* Required action
Your task is to filter the data below down to the lines holding "apply".

(Beginning of Provided data)

Lemma update_book_to_completed_witness :
  sample_db !! 1 = Some sample_book
  ∧ BookUpdate.status (only_status completed) = Some completed
  ∧ Book.status sample_book ≠ completed
  ∧ BookUpdate.current_page (only_status completed) = None
  ∧ ∃ b',
      crud.update_book sample_db 1 (only_status completed) 9
        = (<[1 := b']> sample_db, Some b')
      ∧ Book.status b' = completed
      ∧ Book.completed_at b' = Some 9
      ∧ Book.current_page b' = Book.total_pages sample_book
      ∧ Book.total_pages b'
        = default (Book.total_pages sample_book)
            (BookUpdate.total_pages (only_status completed)).
Proof.
  split; [reflexivity|]. split; [reflexivity|]. split; [discriminate|].
  split; [reflexivity|].
  apply (update_book_to_completed sample_db 1 sample_book
           (only_status completed) 9);
    [reflexivity | reflexivity | discriminate | reflexivity].
Defined.

Lemma update_book_derives_status_witness :
  sample_db !! 1 = Some sample_book
  ∧ BookUpdate.current_page (only_current_page 50) = Some 50
  ∧ BookUpdate.status (only_current_page 50) = None
  ∧ 0 < default (Book.total_pages sample_book)
          (BookUpdate.total_pages (only_current_page 50))
  ∧ ∃ b',
      crud.update_book sample_db 1 (only_current_page 50) 9
        = (<[1 := b']> sample_db, Some b')
      ∧ Book.status b' = in_progress
      ∧ Book.current_page b' = 50.
Proof.
  split; [reflexivity|]. split; [reflexivity|]. split; [reflexivity|].
  split; [simpl; lia|].
  destruct (update_book_derives_status sample_db 1 sample_book
              (only_current_page 50) 50 9)
    as (b' & Hrun & Hpage & _ & _ & Hmid & _);
    [reflexivity | reflexivity | reflexivity | simpl; lia |].
  exists b'. split; [exact Hrun|]. split; [|exact Hpage].
  apply Hmid. simpl. lia.
Defined.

(End of Provided data)

* Task output
  apply (update_book_to_completed sample_db 1 sample_book
  apply Hmid. simpl. lia.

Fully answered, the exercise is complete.